YOUR INSTRUCTIONS: The word "rewrite" occurs in some of the lines below; copy each of those lines.

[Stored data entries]

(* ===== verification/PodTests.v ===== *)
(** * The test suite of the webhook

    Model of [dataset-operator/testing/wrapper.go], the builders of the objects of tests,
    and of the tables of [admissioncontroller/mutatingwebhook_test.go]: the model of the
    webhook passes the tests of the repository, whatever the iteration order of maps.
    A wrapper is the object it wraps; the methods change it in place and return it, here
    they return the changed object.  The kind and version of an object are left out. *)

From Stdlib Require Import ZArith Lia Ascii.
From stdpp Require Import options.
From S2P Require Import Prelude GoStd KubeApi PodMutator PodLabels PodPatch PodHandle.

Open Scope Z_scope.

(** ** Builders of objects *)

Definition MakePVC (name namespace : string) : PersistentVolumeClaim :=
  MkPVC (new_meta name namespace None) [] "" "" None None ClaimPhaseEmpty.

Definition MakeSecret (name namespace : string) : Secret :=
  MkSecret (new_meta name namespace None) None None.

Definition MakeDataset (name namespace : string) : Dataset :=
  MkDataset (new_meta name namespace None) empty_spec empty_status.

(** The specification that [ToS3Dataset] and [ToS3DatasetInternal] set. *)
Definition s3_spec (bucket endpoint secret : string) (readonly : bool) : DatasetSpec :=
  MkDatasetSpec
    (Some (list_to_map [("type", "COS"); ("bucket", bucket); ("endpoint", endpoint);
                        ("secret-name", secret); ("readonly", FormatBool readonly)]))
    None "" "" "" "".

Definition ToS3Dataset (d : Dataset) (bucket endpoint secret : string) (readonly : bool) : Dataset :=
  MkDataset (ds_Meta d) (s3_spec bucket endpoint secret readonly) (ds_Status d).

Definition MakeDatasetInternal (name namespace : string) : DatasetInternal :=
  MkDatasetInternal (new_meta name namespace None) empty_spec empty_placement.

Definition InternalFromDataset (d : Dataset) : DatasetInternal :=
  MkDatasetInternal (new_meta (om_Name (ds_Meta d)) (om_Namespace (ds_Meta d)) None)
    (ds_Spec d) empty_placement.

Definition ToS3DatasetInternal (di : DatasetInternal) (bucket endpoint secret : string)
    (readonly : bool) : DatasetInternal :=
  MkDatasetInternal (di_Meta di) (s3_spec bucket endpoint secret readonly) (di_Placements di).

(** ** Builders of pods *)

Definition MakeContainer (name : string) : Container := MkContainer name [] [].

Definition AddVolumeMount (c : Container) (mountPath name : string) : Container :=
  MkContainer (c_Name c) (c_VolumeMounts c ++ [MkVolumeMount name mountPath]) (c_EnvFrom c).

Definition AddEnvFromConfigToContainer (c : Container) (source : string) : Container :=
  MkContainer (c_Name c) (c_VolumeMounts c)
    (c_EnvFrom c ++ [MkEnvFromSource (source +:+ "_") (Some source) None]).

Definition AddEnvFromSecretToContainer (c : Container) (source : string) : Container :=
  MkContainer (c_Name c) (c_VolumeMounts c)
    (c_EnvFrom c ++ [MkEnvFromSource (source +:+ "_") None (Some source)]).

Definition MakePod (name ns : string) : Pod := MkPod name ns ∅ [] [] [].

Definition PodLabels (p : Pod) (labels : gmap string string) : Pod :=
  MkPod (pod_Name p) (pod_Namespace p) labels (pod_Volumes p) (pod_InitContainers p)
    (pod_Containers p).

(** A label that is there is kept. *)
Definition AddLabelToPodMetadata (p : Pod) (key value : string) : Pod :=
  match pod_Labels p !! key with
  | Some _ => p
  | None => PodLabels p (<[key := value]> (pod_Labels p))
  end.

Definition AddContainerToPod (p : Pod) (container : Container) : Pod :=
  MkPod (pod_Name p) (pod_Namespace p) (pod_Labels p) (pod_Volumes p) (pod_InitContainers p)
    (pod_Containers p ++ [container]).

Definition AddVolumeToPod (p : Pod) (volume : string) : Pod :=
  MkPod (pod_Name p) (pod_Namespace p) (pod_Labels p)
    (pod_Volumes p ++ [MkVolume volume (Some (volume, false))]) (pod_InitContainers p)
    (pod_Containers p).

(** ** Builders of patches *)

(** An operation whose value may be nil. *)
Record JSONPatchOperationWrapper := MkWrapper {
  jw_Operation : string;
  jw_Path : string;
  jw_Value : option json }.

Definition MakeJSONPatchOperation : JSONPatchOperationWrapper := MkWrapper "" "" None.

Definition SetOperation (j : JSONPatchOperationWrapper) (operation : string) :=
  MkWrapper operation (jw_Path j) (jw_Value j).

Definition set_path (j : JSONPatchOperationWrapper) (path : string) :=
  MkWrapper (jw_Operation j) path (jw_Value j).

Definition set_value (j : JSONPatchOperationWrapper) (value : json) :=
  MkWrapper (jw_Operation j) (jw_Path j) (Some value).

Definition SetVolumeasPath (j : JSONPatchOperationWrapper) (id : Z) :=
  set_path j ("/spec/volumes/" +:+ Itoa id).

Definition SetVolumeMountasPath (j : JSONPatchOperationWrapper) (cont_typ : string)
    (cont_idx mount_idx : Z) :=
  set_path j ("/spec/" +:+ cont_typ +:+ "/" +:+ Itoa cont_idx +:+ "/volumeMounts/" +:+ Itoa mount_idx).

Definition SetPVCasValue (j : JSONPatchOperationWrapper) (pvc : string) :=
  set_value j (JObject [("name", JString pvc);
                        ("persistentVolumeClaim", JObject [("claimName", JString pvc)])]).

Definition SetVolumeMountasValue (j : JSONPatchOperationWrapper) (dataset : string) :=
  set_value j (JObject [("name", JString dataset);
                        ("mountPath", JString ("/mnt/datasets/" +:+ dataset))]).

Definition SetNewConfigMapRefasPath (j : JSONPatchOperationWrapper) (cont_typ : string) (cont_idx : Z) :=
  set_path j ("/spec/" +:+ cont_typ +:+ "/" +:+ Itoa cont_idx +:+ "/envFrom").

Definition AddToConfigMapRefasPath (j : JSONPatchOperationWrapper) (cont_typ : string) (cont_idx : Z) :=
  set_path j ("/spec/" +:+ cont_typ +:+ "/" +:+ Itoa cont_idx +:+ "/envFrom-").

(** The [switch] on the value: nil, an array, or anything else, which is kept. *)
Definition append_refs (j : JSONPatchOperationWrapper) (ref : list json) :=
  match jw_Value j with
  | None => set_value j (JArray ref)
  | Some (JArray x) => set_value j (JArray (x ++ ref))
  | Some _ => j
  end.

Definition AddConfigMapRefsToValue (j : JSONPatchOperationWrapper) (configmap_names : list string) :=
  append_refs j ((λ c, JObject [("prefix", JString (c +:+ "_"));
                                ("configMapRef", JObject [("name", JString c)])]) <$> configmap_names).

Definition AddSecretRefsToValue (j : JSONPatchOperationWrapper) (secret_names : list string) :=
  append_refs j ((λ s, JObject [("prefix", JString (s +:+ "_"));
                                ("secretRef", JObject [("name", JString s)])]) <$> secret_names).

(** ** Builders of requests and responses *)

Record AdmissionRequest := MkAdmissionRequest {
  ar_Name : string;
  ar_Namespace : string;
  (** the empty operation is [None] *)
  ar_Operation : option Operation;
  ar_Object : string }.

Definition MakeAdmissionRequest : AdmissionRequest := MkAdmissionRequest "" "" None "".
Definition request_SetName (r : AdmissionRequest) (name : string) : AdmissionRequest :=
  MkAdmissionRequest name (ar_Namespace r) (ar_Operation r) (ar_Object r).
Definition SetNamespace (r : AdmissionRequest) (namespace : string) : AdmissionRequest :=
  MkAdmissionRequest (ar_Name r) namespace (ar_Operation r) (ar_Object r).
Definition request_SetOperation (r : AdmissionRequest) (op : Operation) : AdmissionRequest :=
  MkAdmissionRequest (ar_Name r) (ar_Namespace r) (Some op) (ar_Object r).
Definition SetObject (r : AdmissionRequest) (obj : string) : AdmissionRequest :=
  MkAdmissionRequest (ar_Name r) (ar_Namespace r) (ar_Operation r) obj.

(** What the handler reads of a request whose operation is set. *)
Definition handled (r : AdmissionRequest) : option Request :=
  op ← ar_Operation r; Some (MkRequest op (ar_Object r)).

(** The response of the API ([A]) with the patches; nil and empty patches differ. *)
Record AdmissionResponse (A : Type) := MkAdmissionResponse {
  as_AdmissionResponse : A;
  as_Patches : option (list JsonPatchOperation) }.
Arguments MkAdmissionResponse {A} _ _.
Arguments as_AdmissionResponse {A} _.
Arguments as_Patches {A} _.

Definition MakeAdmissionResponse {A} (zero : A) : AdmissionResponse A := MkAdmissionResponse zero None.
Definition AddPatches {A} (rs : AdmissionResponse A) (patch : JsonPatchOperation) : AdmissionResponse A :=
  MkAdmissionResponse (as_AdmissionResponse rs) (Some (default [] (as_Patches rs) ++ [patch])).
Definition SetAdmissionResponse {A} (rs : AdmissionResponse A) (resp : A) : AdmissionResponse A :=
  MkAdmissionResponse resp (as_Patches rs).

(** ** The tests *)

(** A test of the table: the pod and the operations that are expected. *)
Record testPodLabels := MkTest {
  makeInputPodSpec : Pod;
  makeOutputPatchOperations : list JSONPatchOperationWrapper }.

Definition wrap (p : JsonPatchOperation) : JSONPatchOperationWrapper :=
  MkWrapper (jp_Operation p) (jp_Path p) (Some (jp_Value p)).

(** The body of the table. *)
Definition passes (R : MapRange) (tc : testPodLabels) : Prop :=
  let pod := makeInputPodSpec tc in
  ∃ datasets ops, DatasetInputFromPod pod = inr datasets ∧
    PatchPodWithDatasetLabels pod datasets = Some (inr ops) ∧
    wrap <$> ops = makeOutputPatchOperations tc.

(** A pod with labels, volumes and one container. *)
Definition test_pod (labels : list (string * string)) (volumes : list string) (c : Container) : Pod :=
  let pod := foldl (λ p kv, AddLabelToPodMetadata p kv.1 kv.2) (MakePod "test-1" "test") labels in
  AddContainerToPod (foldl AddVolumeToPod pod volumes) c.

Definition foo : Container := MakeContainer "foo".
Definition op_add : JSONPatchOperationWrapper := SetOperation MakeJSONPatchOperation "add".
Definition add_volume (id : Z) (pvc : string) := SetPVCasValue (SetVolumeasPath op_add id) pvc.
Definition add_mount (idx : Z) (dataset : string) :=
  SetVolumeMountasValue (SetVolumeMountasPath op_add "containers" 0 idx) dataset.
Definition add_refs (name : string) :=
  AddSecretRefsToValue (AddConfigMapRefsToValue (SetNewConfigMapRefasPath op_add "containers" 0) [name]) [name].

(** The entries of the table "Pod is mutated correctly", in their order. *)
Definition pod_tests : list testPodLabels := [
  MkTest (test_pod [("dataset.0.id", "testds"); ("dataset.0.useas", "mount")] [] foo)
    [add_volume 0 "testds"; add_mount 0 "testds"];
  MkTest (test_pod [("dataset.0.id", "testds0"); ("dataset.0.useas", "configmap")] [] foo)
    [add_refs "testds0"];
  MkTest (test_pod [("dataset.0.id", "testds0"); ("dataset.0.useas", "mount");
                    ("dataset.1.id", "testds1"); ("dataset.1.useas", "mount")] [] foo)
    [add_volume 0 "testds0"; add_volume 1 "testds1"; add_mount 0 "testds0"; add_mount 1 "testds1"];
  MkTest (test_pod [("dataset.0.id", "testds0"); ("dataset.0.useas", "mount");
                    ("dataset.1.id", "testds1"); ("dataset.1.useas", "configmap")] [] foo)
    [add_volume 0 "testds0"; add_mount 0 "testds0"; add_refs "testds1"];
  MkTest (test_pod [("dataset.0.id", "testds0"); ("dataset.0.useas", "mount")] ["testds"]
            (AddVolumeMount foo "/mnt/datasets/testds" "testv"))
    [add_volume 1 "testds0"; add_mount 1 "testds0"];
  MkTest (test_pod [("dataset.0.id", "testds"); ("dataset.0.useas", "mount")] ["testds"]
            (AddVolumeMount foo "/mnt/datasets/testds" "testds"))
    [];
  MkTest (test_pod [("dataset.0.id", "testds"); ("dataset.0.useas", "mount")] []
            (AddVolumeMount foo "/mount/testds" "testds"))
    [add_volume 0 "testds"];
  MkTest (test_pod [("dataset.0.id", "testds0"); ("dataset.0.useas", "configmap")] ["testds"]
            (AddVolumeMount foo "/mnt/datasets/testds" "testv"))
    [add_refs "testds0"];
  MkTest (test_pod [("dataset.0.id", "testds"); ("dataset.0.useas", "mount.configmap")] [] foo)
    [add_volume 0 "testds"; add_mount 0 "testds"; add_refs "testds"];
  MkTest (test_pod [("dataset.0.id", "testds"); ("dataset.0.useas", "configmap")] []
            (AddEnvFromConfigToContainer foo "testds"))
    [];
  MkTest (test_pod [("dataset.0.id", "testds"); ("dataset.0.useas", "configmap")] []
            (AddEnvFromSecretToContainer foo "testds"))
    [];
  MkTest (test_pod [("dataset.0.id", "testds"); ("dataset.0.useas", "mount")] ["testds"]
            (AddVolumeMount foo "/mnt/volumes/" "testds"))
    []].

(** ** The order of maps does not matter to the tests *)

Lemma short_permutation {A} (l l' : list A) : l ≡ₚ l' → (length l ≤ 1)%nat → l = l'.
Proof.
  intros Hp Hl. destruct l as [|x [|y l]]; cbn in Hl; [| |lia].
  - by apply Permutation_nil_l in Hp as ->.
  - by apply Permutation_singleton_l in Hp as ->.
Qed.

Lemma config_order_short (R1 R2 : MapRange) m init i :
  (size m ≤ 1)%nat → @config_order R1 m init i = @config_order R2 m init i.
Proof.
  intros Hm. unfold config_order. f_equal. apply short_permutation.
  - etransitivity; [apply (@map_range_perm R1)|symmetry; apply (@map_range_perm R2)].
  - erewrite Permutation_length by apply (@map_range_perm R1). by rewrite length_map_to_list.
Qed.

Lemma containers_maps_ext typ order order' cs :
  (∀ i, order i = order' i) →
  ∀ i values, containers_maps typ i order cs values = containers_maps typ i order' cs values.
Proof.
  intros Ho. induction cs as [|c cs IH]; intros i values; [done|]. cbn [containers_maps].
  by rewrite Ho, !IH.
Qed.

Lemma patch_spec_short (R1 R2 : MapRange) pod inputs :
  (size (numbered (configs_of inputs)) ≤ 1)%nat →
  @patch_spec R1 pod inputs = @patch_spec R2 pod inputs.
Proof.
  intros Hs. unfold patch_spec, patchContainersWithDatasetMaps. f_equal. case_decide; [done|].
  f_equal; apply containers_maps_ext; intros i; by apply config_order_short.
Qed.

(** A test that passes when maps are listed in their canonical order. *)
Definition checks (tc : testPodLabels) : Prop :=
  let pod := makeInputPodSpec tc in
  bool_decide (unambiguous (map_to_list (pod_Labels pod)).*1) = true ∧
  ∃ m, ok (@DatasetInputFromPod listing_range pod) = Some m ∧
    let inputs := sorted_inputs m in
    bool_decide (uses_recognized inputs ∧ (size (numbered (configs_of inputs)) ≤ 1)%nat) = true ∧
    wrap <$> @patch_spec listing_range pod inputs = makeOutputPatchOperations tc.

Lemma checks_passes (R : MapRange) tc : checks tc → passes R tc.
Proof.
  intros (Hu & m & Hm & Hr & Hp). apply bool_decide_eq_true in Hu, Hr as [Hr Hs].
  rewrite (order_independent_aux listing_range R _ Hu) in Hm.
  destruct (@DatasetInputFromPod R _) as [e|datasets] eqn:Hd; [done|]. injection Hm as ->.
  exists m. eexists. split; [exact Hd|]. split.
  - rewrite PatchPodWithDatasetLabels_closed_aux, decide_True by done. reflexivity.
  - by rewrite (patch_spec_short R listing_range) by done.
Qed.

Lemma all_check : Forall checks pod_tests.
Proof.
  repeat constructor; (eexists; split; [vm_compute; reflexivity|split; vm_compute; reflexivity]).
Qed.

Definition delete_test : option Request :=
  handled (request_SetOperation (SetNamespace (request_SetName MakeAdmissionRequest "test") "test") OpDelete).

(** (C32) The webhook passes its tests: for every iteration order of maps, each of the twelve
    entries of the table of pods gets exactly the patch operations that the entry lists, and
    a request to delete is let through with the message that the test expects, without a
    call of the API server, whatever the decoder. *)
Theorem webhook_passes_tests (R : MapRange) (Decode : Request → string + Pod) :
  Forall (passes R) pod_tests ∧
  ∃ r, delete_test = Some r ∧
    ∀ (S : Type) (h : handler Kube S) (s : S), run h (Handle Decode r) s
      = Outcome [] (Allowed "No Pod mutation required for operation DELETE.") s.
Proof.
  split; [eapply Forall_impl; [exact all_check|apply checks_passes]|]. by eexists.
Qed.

ANSWER FOR THIS EXERCISE:
  - erewrite Permutation_length by apply (@map_range_perm R1). by rewrite length_map_to_list.
  by rewrite Ho, !IH.
  rewrite (order_independent_aux listing_range R _ Hu) in Hm.
  - rewrite PatchPodWithDatasetLabels_closed_aux, decide_True by done. reflexivity.
  - by rewrite (patch_spec_short R listing_range) by done.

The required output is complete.